**Exercise instructions**
Look through the listing below and write out exactly the lines from the line with "cbn [items Redaction.joinComma]." to the line with "- split; [cbn;", both included, and no others.

**Source data**
____________________
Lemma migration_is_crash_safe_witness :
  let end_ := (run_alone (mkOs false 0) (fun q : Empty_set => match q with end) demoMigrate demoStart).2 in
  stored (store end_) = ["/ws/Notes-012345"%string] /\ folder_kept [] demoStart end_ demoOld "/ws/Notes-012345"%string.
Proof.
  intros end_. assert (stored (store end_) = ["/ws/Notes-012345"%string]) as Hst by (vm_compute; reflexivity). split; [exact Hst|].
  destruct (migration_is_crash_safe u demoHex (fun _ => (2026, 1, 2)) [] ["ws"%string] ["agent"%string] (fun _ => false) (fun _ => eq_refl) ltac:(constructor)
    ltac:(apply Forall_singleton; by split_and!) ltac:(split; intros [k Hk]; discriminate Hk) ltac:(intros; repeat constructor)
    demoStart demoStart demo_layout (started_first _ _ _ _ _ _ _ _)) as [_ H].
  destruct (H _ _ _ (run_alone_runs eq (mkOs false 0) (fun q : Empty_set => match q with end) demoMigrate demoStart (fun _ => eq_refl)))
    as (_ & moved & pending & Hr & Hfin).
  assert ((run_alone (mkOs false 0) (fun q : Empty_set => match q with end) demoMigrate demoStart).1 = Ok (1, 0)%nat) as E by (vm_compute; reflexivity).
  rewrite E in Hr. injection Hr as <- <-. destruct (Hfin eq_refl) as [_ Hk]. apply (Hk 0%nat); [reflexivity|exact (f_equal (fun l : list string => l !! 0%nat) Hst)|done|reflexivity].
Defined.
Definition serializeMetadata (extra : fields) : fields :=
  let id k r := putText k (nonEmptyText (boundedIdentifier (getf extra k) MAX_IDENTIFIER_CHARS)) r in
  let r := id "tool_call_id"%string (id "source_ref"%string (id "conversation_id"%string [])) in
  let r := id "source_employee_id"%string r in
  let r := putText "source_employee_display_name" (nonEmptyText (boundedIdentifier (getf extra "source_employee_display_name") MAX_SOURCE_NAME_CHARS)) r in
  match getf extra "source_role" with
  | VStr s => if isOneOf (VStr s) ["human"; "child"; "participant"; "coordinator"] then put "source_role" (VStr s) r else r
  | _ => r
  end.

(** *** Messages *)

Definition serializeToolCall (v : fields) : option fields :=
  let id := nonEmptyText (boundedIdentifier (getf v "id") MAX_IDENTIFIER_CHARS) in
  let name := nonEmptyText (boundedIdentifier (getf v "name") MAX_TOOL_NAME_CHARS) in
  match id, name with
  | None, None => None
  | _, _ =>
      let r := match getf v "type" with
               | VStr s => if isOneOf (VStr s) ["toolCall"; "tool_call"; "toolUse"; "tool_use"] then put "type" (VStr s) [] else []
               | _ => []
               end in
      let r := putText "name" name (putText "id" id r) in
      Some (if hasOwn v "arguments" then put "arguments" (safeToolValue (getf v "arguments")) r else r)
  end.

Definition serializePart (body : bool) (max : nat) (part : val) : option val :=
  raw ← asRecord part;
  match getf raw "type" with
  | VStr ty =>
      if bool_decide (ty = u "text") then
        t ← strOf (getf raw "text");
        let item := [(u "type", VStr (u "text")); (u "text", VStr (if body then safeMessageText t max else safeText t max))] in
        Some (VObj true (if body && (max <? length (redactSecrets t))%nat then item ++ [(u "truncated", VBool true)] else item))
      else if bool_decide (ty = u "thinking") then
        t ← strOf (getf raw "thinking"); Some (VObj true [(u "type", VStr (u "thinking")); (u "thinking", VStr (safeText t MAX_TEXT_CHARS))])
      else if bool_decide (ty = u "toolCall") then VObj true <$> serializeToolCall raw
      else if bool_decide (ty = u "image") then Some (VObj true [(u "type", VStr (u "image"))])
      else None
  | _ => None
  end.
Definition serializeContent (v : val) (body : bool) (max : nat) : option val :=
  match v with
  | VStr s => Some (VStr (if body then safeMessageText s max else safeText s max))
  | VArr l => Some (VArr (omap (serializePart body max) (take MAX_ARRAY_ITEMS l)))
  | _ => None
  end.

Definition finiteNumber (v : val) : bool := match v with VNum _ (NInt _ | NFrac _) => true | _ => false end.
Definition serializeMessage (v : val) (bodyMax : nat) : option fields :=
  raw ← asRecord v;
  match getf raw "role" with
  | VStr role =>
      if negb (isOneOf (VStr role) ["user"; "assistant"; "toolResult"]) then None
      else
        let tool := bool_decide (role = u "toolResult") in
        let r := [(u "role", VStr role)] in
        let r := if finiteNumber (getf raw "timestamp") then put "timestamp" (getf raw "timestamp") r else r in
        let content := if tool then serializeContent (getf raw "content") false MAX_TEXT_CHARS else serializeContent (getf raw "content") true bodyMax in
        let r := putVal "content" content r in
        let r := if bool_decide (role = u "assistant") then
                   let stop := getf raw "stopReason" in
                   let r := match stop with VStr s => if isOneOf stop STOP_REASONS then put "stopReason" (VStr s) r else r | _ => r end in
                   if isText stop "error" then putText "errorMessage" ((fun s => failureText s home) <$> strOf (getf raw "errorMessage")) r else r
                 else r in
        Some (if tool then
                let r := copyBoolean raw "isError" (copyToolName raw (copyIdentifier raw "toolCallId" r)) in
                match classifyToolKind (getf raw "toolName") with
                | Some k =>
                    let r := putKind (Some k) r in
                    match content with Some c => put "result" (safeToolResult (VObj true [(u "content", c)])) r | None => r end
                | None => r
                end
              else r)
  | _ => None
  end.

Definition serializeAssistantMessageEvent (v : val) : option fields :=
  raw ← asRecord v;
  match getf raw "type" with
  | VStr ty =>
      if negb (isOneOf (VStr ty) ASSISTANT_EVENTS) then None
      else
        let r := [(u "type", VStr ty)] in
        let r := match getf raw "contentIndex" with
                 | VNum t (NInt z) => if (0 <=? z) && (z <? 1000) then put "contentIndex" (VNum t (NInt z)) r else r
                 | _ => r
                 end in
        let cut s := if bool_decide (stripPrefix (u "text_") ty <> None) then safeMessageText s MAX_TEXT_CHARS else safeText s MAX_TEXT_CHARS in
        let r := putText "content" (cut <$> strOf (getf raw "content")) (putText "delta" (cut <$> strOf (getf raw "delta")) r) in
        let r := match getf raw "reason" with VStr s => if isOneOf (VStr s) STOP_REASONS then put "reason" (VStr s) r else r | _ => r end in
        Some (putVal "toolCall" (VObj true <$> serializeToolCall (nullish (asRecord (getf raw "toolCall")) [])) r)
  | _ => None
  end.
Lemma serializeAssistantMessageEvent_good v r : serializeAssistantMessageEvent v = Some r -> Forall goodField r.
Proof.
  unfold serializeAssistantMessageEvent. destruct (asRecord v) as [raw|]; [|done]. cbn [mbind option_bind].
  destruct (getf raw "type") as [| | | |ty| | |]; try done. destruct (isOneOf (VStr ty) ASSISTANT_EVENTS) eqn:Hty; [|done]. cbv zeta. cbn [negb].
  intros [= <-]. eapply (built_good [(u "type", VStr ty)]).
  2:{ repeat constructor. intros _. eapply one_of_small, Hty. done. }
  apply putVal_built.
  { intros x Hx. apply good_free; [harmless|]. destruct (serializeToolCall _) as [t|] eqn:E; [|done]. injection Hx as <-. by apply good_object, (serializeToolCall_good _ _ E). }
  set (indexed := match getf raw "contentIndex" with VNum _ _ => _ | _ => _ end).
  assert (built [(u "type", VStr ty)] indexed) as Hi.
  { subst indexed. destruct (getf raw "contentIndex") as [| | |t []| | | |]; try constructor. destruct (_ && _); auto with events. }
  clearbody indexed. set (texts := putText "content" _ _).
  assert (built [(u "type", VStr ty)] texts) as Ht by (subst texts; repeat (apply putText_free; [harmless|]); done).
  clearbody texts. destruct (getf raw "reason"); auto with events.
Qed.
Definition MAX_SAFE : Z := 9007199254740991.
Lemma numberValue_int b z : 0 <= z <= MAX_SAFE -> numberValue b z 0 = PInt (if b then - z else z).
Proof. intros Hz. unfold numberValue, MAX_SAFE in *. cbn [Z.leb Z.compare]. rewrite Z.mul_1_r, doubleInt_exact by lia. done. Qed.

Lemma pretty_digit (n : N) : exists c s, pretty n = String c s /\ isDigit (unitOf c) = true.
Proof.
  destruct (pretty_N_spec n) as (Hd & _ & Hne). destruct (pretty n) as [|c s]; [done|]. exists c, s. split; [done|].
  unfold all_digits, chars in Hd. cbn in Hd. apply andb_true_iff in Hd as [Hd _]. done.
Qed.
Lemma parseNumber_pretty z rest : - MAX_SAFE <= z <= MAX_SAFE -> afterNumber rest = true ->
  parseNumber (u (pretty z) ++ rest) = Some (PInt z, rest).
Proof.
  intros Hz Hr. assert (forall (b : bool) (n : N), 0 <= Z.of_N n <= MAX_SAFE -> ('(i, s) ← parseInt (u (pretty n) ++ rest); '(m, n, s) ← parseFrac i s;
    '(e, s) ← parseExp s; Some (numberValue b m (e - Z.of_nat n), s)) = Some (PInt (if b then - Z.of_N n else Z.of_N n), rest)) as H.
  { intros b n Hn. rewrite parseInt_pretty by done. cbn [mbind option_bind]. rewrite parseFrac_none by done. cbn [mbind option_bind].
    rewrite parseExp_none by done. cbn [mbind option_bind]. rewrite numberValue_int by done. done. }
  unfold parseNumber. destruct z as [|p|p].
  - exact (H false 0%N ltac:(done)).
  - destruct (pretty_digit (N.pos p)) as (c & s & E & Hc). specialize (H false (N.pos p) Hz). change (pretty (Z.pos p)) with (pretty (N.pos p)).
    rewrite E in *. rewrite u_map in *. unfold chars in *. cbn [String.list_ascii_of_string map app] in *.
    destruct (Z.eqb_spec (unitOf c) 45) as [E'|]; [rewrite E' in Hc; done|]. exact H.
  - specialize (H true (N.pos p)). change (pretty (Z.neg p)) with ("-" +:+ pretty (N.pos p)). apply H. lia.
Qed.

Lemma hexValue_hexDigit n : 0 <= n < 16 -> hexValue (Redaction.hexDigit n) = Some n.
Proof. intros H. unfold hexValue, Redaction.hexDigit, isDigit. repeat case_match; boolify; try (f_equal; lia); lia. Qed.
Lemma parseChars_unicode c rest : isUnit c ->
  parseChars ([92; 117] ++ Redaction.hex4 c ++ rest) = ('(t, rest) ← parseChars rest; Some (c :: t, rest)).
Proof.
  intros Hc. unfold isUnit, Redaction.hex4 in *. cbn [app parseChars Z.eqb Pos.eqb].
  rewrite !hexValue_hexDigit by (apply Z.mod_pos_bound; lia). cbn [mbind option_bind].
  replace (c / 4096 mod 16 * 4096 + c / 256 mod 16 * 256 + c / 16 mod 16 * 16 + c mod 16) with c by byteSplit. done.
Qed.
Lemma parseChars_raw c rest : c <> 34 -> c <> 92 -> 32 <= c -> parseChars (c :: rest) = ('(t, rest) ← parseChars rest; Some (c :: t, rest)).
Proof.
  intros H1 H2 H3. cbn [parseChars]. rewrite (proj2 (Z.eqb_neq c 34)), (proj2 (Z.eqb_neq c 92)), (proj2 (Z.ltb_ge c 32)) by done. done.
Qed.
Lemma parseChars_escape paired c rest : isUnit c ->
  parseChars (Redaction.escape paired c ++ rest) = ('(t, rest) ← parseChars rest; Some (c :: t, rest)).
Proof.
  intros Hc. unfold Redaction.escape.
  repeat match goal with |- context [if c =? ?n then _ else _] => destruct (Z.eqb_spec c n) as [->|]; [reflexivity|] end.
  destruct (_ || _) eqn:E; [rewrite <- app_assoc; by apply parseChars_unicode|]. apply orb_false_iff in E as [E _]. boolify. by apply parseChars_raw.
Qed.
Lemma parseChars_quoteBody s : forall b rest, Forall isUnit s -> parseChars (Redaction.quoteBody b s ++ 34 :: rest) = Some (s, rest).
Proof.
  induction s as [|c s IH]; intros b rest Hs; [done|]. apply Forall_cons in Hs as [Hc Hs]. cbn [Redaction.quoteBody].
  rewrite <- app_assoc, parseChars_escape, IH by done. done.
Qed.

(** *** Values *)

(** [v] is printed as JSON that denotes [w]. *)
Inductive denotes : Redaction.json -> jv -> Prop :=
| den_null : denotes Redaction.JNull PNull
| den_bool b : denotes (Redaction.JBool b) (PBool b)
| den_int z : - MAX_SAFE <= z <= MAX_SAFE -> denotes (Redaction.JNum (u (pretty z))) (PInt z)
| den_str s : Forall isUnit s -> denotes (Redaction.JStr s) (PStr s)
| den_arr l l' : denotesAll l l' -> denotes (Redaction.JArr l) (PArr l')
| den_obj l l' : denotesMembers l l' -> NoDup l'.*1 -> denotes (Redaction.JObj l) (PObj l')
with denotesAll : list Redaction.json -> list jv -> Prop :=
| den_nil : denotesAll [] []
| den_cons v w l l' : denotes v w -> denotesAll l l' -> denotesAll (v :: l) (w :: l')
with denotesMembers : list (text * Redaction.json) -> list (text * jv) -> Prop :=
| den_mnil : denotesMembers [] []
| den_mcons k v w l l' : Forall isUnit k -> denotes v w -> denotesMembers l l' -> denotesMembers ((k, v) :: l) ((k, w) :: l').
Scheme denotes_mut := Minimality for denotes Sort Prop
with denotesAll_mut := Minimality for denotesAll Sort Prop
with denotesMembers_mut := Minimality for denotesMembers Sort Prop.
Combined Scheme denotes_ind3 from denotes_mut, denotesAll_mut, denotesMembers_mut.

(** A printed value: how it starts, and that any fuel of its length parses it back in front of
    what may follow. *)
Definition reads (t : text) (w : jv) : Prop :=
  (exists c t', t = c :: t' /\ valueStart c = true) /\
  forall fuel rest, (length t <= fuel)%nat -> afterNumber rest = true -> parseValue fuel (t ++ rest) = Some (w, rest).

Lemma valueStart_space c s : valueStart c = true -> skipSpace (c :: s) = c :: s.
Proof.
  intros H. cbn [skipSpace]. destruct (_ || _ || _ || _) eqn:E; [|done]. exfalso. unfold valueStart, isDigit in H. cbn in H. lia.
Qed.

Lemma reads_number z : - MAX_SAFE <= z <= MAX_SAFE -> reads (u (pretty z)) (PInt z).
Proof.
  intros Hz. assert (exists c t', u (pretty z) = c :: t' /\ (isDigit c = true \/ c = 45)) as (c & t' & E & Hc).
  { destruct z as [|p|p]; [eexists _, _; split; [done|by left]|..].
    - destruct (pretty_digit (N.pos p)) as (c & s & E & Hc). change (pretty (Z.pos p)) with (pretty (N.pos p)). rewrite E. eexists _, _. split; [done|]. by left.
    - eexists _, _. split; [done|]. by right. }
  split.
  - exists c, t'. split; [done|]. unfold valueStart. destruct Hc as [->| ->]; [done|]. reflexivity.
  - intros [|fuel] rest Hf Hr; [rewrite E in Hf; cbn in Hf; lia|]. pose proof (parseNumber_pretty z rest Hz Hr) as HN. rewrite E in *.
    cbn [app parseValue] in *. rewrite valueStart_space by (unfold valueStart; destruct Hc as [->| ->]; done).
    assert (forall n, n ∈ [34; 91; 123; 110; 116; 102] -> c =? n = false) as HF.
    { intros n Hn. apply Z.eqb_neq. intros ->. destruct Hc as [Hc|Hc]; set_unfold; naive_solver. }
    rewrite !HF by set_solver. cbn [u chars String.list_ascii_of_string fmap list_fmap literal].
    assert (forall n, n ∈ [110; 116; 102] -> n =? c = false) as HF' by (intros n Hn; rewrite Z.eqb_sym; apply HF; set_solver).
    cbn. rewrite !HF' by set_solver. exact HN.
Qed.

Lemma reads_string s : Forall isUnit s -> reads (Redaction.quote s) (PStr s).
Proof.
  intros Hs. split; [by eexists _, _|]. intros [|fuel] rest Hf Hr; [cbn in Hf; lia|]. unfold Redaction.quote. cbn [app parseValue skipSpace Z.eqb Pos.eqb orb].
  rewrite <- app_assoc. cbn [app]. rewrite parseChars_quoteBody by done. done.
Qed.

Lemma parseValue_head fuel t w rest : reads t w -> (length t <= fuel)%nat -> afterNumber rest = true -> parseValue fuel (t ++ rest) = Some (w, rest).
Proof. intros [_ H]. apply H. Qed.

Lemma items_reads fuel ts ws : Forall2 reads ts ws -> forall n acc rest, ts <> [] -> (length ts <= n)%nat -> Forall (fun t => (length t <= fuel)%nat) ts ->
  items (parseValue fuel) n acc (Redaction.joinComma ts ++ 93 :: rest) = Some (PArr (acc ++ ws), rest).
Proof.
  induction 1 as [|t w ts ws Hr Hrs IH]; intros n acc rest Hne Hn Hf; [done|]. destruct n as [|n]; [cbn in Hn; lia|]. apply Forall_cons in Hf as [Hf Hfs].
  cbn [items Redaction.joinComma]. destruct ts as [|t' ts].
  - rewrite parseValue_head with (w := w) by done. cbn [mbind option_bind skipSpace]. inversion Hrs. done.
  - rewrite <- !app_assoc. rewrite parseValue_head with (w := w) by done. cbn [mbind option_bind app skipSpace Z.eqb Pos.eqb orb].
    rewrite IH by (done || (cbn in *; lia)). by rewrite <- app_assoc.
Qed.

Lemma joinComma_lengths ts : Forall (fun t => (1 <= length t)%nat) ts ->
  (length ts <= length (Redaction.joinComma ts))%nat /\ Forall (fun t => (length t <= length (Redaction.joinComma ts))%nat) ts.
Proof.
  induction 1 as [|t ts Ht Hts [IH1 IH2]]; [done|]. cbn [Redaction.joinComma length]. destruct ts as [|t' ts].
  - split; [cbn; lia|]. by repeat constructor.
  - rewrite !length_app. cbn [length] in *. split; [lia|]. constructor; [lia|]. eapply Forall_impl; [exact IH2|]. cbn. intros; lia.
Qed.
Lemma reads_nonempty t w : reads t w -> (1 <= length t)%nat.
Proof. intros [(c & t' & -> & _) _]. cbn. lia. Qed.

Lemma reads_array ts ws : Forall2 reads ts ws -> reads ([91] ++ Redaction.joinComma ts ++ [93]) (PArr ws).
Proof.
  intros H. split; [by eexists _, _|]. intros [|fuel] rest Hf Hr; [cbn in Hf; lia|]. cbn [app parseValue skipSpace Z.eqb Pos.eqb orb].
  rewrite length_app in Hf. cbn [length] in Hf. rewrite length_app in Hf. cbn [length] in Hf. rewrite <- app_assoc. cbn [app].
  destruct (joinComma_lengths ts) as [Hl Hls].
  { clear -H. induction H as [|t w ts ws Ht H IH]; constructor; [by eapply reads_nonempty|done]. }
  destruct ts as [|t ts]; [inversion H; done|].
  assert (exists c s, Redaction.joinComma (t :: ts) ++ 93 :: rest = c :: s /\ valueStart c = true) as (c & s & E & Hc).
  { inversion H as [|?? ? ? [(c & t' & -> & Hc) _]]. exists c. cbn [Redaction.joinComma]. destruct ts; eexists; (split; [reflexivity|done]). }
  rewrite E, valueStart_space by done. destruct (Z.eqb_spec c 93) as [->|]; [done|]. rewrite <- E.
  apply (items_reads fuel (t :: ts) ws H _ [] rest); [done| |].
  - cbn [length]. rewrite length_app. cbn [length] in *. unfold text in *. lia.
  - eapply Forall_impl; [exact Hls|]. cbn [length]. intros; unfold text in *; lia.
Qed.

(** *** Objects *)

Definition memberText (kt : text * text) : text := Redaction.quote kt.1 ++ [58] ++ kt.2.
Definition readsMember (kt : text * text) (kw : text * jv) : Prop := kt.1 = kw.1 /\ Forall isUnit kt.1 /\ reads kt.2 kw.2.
____________________
**Output for this exercise**
  cbn [items Redaction.joinComma]. destruct ts as [|t' ts].
  - rewrite parseValue_head with (w := w) by done. cbn [mbind option_bind skipSpace]. inversion Hrs. done.
  - rewrite <- !app_assoc. rewrite parseValue_head with (w := w) by done. cbn [mbind option_bind app skipSpace Z.eqb Pos.eqb orb].
    rewrite IH by (done || (cbn in *; lia)). by rewrite <- app_assoc.
Qed.

Lemma joinComma_lengths ts : Forall (fun t => (1 <= length t)%nat) ts ->
  (length ts <= length (Redaction.joinComma ts))%nat /\ Forall (fun t => (length t <= length (Redaction.joinComma ts))%nat) ts.
Proof.
  induction 1 as [|t ts Ht Hts [IH1 IH2]]; [done|]. cbn [Redaction.joinComma length]. destruct ts as [|t' ts].
  - split; [cbn; lia|]. by repeat constructor.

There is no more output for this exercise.